Exercise aim -
Quote exactly and only this range of lines in the data below: the line that holds "the block, and" to the line that holds "let met := if", both included.

START Supplied records

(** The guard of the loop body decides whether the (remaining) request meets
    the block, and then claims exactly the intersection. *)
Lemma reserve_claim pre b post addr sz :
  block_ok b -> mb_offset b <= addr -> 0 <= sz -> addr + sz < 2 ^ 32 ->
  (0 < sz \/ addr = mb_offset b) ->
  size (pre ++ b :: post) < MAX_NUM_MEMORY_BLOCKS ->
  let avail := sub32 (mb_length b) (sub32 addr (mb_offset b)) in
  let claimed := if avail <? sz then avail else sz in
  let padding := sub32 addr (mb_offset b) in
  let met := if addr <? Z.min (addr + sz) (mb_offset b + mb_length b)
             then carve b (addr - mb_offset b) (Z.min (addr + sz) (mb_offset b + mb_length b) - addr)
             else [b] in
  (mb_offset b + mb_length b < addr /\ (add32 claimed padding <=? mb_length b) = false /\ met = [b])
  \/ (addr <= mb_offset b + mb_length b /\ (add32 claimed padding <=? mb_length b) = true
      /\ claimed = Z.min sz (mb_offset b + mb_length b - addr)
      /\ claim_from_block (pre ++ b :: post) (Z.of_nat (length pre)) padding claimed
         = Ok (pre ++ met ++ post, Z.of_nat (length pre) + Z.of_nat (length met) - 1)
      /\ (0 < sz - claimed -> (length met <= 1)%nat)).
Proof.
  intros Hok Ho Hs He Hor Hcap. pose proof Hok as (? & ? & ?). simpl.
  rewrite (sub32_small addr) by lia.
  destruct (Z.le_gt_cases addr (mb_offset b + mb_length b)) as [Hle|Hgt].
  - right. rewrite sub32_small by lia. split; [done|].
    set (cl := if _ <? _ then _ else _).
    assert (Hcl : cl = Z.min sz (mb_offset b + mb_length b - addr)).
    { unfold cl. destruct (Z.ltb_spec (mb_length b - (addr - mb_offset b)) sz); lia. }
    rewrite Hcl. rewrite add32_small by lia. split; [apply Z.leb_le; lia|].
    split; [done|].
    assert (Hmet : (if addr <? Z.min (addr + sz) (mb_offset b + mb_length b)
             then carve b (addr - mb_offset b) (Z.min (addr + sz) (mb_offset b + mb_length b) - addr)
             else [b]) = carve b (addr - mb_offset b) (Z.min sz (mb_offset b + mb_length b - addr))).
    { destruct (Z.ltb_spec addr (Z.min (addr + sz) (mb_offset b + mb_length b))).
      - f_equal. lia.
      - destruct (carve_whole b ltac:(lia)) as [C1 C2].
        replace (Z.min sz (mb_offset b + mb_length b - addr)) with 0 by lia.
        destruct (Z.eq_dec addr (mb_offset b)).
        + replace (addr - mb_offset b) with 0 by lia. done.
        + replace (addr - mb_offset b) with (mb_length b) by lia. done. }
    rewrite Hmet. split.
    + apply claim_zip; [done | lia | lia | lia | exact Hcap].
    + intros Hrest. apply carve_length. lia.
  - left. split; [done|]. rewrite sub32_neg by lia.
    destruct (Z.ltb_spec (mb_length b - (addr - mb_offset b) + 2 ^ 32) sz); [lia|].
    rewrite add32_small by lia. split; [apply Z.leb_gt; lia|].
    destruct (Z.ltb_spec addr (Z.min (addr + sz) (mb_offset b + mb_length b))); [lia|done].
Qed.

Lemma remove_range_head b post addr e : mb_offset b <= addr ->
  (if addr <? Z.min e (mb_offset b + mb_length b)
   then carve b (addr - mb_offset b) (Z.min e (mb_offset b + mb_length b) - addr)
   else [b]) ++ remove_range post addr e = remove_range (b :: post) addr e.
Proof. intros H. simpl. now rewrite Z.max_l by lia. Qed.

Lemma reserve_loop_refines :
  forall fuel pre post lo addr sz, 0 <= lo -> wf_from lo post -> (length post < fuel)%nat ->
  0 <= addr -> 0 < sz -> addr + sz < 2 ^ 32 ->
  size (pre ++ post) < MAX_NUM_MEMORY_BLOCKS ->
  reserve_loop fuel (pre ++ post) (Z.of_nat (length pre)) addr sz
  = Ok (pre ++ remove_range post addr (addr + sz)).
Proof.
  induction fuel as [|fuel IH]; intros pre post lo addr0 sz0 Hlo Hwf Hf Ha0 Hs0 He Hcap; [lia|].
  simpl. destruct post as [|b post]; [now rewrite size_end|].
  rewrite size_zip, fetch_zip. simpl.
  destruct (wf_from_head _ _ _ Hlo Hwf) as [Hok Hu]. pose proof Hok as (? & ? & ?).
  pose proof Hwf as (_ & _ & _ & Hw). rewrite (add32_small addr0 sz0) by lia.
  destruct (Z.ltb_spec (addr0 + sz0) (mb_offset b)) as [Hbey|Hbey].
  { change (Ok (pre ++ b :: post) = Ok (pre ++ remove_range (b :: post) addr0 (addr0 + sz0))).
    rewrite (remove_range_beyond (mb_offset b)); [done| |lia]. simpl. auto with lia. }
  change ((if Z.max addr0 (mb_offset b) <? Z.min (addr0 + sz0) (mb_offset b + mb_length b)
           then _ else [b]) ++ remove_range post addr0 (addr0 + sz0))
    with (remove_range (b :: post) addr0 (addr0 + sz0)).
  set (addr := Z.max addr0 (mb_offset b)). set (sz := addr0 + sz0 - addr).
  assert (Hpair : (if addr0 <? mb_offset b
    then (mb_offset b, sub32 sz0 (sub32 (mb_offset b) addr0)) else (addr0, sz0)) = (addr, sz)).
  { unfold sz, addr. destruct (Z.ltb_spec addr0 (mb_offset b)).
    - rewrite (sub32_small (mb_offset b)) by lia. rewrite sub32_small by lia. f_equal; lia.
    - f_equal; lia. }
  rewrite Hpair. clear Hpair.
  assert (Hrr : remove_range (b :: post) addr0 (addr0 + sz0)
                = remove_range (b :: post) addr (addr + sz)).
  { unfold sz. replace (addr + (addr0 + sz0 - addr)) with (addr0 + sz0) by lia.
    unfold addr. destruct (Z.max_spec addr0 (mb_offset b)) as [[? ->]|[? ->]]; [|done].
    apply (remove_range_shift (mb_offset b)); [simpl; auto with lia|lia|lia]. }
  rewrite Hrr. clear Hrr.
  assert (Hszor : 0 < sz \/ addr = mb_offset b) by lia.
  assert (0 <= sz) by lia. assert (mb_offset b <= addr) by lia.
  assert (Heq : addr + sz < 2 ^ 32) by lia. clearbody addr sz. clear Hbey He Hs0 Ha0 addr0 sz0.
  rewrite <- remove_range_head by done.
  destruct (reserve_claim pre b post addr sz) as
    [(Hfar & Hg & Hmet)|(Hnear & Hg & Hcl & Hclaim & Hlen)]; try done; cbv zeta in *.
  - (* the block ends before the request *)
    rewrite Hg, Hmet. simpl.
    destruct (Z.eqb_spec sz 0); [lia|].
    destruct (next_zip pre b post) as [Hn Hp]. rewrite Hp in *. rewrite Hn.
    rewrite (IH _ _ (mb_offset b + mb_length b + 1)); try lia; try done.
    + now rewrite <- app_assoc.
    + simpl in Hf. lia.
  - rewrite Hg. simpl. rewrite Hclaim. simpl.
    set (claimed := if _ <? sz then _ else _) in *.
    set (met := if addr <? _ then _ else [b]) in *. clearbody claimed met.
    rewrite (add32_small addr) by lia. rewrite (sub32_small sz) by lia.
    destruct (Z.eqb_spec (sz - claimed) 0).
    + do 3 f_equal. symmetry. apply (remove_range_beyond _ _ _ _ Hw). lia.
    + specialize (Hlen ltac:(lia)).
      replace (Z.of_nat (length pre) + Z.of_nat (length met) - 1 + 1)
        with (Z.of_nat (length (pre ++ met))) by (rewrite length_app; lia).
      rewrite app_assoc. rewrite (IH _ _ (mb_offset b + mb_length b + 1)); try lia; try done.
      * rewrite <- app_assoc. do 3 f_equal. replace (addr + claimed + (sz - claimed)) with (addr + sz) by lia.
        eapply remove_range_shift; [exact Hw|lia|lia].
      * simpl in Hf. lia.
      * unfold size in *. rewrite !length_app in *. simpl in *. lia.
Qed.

END Supplied records
START Supplied records

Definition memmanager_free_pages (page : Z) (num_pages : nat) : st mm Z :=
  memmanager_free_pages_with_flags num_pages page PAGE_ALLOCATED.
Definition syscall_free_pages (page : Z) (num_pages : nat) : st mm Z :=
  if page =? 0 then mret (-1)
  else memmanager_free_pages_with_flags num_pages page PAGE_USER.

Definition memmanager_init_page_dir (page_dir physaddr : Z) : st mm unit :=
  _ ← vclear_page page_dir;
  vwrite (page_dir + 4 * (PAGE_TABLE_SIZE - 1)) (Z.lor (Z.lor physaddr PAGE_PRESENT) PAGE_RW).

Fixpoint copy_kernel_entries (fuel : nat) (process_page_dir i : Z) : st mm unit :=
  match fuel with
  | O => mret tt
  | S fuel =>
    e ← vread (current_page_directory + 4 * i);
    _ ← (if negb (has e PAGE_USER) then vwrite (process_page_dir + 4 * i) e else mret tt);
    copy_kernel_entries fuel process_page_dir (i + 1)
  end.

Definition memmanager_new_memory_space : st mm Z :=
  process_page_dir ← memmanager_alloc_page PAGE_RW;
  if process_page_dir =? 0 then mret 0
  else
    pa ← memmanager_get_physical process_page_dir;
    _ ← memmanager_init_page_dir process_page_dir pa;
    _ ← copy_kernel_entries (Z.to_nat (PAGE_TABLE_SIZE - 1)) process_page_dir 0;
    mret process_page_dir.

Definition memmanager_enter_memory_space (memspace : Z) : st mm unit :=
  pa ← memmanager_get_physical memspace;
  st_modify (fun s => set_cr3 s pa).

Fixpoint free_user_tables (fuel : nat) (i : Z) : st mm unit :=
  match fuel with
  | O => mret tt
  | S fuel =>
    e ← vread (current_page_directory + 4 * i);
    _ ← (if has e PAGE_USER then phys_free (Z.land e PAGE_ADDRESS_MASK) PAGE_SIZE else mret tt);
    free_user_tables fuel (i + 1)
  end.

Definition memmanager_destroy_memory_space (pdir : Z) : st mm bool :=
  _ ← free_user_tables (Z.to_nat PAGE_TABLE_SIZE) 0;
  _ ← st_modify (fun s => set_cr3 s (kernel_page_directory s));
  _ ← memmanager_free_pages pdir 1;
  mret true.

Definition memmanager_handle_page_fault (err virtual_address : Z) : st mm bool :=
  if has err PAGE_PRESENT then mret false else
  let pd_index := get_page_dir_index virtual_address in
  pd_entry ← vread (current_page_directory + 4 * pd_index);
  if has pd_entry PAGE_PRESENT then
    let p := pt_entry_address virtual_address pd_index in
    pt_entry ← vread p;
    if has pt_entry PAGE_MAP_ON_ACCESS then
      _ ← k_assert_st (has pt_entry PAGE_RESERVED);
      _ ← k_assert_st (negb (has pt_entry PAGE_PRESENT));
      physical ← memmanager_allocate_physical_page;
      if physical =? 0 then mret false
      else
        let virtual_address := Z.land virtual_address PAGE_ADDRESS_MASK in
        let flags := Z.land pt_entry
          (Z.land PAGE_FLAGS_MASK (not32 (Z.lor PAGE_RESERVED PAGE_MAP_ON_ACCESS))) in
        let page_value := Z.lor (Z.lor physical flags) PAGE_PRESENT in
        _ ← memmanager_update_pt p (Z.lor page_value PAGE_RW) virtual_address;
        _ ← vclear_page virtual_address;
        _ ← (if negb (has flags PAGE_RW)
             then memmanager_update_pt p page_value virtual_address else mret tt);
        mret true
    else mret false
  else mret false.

END Supplied records

Written response -
    the block, and then claims exactly the intersection. *)
Lemma reserve_claim pre b post addr sz :
  block_ok b -> mb_offset b <= addr -> 0 <= sz -> addr + sz < 2 ^ 32 ->
  (0 < sz \/ addr = mb_offset b) ->
  size (pre ++ b :: post) < MAX_NUM_MEMORY_BLOCKS ->
  let avail := sub32 (mb_length b) (sub32 addr (mb_offset b)) in
  let claimed := if avail <? sz then avail else sz in
  let padding := sub32 addr (mb_offset b) in
  let met := if addr <? Z.min (addr + sz) (mb_offset b + mb_length b)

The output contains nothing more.